(* ===== verification/Net.v ===== *)
(** * The network loop (net/net.c)

    Frames are lists of bytes.  A received frame is in a buffer that may be longer
    than the frame: what the code reads behind the frame is what the buffer holds,
    and reading behind the buffer is a [Fault].  An [IPaddr_t] is the little-endian
    word of its four bytes, that is, in network byte order as in the code.

    The globals are grouped in the records below; the protocol that the loop was
    started for (TFTP here) is an interface, the class [NetClient]: a state of its
    own and what its start, packet and timeout handlers do.  A function pointer is
    the name of the handler.  [now] is the time [get_timer(0)] returns; it stands
    still while one packet or one turn of the loop is handled.  [sent] lists the
    frames given to the device, the last one last. *)

From S2P Require Import Prelude Ctype Vsprintf Env Eth.

(** ** Byte order and buffers *)

Definition ntohs (x : Z) : Z := Z.lor (u16 (Z.shiftl x 8)) (Z.shiftr (u16 x) 8).
Definition htons : Z -> Z := ntohs.

(** The two bytes of a value in network order. *)
Definition be16 (x : Z) : list Z := [u8 (Z.shiftr x 8); u8 x].
(** The four bytes of an address. *)
Definition ip_bytes (ip : Z) : list Z := [u8 ip; u8 (Z.shiftr ip 8); u8 (Z.shiftr ip 16); u8 (Z.shiftr ip 24)].

Definition get8 (p : list Z) (i : nat) : res Z := arr_get p i.
Definition get16 (p : list Z) (i : nat) : res Z :=
  a ← get8 p i; b ← get8 p (i + 1); mret (256 * a + b).
Definition NetReadIP (p : list Z) (i : nat) : res Z :=
  a ← get8 p i; b ← get8 p (i + 1); c ← get8 p (i + 2); d ← get8 p (i + 3);
  mret (a + 256 * b + 65536 * c + 16777216 * d).
(** [n] bytes from [i] on. *)
Definition get_bytes (p : list Z) (i n : nat) : res (list Z) :=
  if (i + n <=? length p)%nat then Ok (take n (drop i p)) else Fault.
(** Write bytes at [i]. *)
Definition put_bytes (p : list Z) (i : nat) (bs : list Z) : res (list Z) :=
  if (i + length bs <=? length p)%nat then Ok (take i p ++ bs ++ drop (i + length bs) p) else Fault.

(** ** Constants *)

Definition ETHER_HDR_SIZE : Z := 14.
Definition E802_HDR_SIZE : Z := 22.
Definition VLAN_ETHER_HDR_SIZE : Z := 18.
Definition PROT_IP : Z := 0x0800.
Definition PROT_ARP : Z := 0x0806.
Definition PROT_RARP : Z := 0x8035.
Definition PROT_VLAN : Z := 0x8100.
Definition IP_OFFS : Z := 0x1fff.
Definition IP_FLAGS_DFRAG : Z := 0x4000.
Definition IP_FLAGS_MFRAG : Z := 0x2000.
Definition IP_HDR_SIZE_NO_UDP : Z := 20.
Definition IP_HDR_SIZE : Z := 28.
Definition ARP_HDR_SIZE : Z := 28.
Definition PKTSIZE_ALIGN : nat := 1536.
Definition VLAN_NONE : Z := 4095.
Definition VLAN_IDMASK : Z := 0x0fff.
Definition NETLOOP_CONTINUE : Z := 1.
Definition NETLOOP_RESTART : Z := 2.
Definition NETLOOP_SUCCESS : Z := 3.
Definition NETLOOP_FAIL : Z := 4.
Definition ARP_TIMEOUT : Z := 5000.
Definition ARP_TIMEOUT_COUNT : Z := 5.
Definition NetBcastAddr : list Z := replicate 6 0xff.
Definition NetEtherNullAddr : list Z := replicate 6 0.

(** ** State *)

(** Where a pointer to a hardware address points. *)
Inductive mac_ref := MacServer | MacPing | MacBcast.

Inductive rxhand := startAgainHandler | PingHandler | ClientHandler.
Inductive thand := startAgainTimeout | PingTimeout | ClientTimeout.

Record addresses := Addresses {
  NetOurIP : Z;
  NetServerIP : Z;
  NetOurSubnetMask : Z;
  NetOurGatewayIP : Z;
  NetOurVLAN : Z;
  NetOurNativeVLAN : Z;
  NetOurEther : list Z;
  NetServerEther : list Z;
  env_changed_id : Z
}.

Definition set_NetOurIP (v : Z) (s : addresses) : addresses :=
  Addresses v (NetServerIP s) (NetOurSubnetMask s) (NetOurGatewayIP s) (NetOurVLAN s) (NetOurNativeVLAN s) (NetOurEther s) (NetServerEther s) (env_changed_id s).
Definition set_NetServerIP (v : Z) (s : addresses) : addresses :=
  Addresses (NetOurIP s) v (NetOurSubnetMask s) (NetOurGatewayIP s) (NetOurVLAN s) (NetOurNativeVLAN s) (NetOurEther s) (NetServerEther s) (env_changed_id s).
Definition set_NetOurSubnetMask (v : Z) (s : addresses) : addresses :=
  Addresses (NetOurIP s) (NetServerIP s) v (NetOurGatewayIP s) (NetOurVLAN s) (NetOurNativeVLAN s) (NetOurEther s) (NetServerEther s) (env_changed_id s).
Definition set_NetOurGatewayIP (v : Z) (s : addresses) : addresses :=
  Addresses (NetOurIP s) (NetServerIP s) (NetOurSubnetMask s) v (NetOurVLAN s) (NetOurNativeVLAN s) (NetOurEther s) (NetServerEther s) (env_changed_id s).
Definition set_NetOurVLAN (v : Z) (s : addresses) : addresses :=
  Addresses (NetOurIP s) (NetServerIP s) (NetOurSubnetMask s) (NetOurGatewayIP s) v (NetOurNativeVLAN s) (NetOurEther s) (NetServerEther s) (env_changed_id s).
Definition set_NetOurNativeVLAN (v : Z) (s : addresses) : addresses :=
  Addresses (NetOurIP s) (NetServerIP s) (NetOurSubnetMask s) (NetOurGatewayIP s) (NetOurVLAN s) v (NetOurEther s) (NetServerEther s) (env_changed_id s).
Definition set_NetOurEther (v : list Z) (s : addresses) : addresses :=
  Addresses (NetOurIP s) (NetServerIP s) (NetOurSubnetMask s) (NetOurGatewayIP s) (NetOurVLAN s) (NetOurNativeVLAN s) v (NetServerEther s) (env_changed_id s).
Definition set_NetServerEther (v : list Z) (s : addresses) : addresses :=
  Addresses (NetOurIP s) (NetServerIP s) (NetOurSubnetMask s) (NetOurGatewayIP s) (NetOurVLAN s) (NetOurNativeVLAN s) (NetOurEther s) v (env_changed_id s).
Definition set_env_changed_id (v : Z) (s : addresses) : addresses :=
  Addresses (NetOurIP s) (NetServerIP s) (NetOurSubnetMask s) (NetOurGatewayIP s) (NetOurVLAN s) (NetOurNativeVLAN s) (NetOurEther s) (NetServerEther s) v.

Record arp_state := Arp {
  NetArpWaitPacketIP : Z;
  NetArpWaitReplyIP : Z;
  NetArpWaitPacketMAC : option mac_ref;
  NetArpWaitTxPacket : list Z;
  NetArpWaitTxPacketSize : Z;
  NetArpWaitTimerStart : Z;
  NetArpWaitTry : Z
}.

Definition set_NetArpWaitPacketIP (v : Z) (s : arp_state) : arp_state :=
  Arp v (NetArpWaitReplyIP s) (NetArpWaitPacketMAC s) (NetArpWaitTxPacket s) (NetArpWaitTxPacketSize s) (NetArpWaitTimerStart s) (NetArpWaitTry s).
Definition set_NetArpWaitReplyIP (v : Z) (s : arp_state) : arp_state :=
  Arp (NetArpWaitPacketIP s) v (NetArpWaitPacketMAC s) (NetArpWaitTxPacket s) (NetArpWaitTxPacketSize s) (NetArpWaitTimerStart s) (NetArpWaitTry s).
Definition set_NetArpWaitPacketMAC (v : option mac_ref) (s : arp_state) : arp_state :=
  Arp (NetArpWaitPacketIP s) (NetArpWaitReplyIP s) v (NetArpWaitTxPacket s) (NetArpWaitTxPacketSize s) (NetArpWaitTimerStart s) (NetArpWaitTry s).
Definition set_NetArpWaitTxPacket (v : list Z) (s : arp_state) : arp_state :=
  Arp (NetArpWaitPacketIP s) (NetArpWaitReplyIP s) (NetArpWaitPacketMAC s) v (NetArpWaitTxPacketSize s) (NetArpWaitTimerStart s) (NetArpWaitTry s).
Definition set_NetArpWaitTxPacketSize (v : Z) (s : arp_state) : arp_state :=
  Arp (NetArpWaitPacketIP s) (NetArpWaitReplyIP s) (NetArpWaitPacketMAC s) (NetArpWaitTxPacket s) v (NetArpWaitTimerStart s) (NetArpWaitTry s).
Definition set_NetArpWaitTimerStart (v : Z) (s : arp_state) : arp_state :=
  Arp (NetArpWaitPacketIP s) (NetArpWaitReplyIP s) (NetArpWaitPacketMAC s) (NetArpWaitTxPacket s) (NetArpWaitTxPacketSize s) v (NetArpWaitTry s).
Definition set_NetArpWaitTry (v : Z) (s : arp_state) : arp_state :=
  Arp (NetArpWaitPacketIP s) (NetArpWaitReplyIP s) (NetArpWaitPacketMAC s) (NetArpWaitTxPacket s) (NetArpWaitTxPacketSize s) (NetArpWaitTimerStart s) v.

Record loop_state := Loop {
  NetState : Z;
  NetTryCount : Z;
  NetRestarted : bool;
  NetDevExists : bool;
  packetHandler : option rxhand;
  timeHandler : option thand;
  timeStart : Z;
  timeDelta : Z;
  NetBootFileXferSize : Z
}.

Definition set_NetState (v : Z) (s : loop_state) : loop_state :=
  Loop v (NetTryCount s) (NetRestarted s) (NetDevExists s) (packetHandler s) (timeHandler s) (timeStart s) (timeDelta s) (NetBootFileXferSize s).
Definition set_NetTryCount (v : Z) (s : loop_state) : loop_state :=
  Loop (NetState s) v (NetRestarted s) (NetDevExists s) (packetHandler s) (timeHandler s) (timeStart s) (timeDelta s) (NetBootFileXferSize s).
Definition set_NetRestarted (v : bool) (s : loop_state) : loop_state :=
  Loop (NetState s) (NetTryCount s) v (NetDevExists s) (packetHandler s) (timeHandler s) (timeStart s) (timeDelta s) (NetBootFileXferSize s).
Definition set_NetDevExists (v : bool) (s : loop_state) : loop_state :=
  Loop (NetState s) (NetTryCount s) (NetRestarted s) v (packetHandler s) (timeHandler s) (timeStart s) (timeDelta s) (NetBootFileXferSize s).
Definition set_packetHandler (v : option rxhand) (s : loop_state) : loop_state :=
  Loop (NetState s) (NetTryCount s) (NetRestarted s) (NetDevExists s) v (timeHandler s) (timeStart s) (timeDelta s) (NetBootFileXferSize s).
Definition set_timeHandler (v : option thand) (s : loop_state) : loop_state :=
  Loop (NetState s) (NetTryCount s) (NetRestarted s) (NetDevExists s) (packetHandler s) v (timeStart s) (timeDelta s) (NetBootFileXferSize s).
Definition set_timeStart (v : Z) (s : loop_state) : loop_state :=
  Loop (NetState s) (NetTryCount s) (NetRestarted s) (NetDevExists s) (packetHandler s) (timeHandler s) v (timeDelta s) (NetBootFileXferSize s).
Definition set_timeDelta (v : Z) (s : loop_state) : loop_state :=
  Loop (NetState s) (NetTryCount s) (NetRestarted s) (NetDevExists s) (packetHandler s) (timeHandler s) (timeStart s) v (NetBootFileXferSize s).
Definition set_NetBootFileXferSize (v : Z) (s : loop_state) : loop_state :=
  Loop (NetState s) (NetTryCount s) (NetRestarted s) (NetDevExists s) (packetHandler s) (timeHandler s) (timeStart s) (timeDelta s) v.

━━━

Exercise instructions -
Look above for the line holding "(NetArpWaitPacketMAC s) v", then set down exactly that line and every line after it up to and including the line holding "Definition set_NetArpWaitTry (v", with nothing else.

Answer section -
  Arp (NetArpWaitPacketIP s) (NetArpWaitReplyIP s) (NetArpWaitPacketMAC s) v (NetArpWaitTxPacketSize s) (NetArpWaitTimerStart s) (NetArpWaitTry s).
Definition set_NetArpWaitTxPacketSize (v : Z) (s : arp_state) : arp_state :=
  Arp (NetArpWaitPacketIP s) (NetArpWaitReplyIP s) (NetArpWaitPacketMAC s) (NetArpWaitTxPacket s) v (NetArpWaitTimerStart s) (NetArpWaitTry s).
Definition set_NetArpWaitTimerStart (v : Z) (s : arp_state) : arp_state :=
  Arp (NetArpWaitPacketIP s) (NetArpWaitReplyIP s) (NetArpWaitPacketMAC s) (NetArpWaitTxPacket s) (NetArpWaitTxPacketSize s) v (NetArpWaitTry s).
Definition set_NetArpWaitTry (v : Z) (s : arp_state) : arp_state :=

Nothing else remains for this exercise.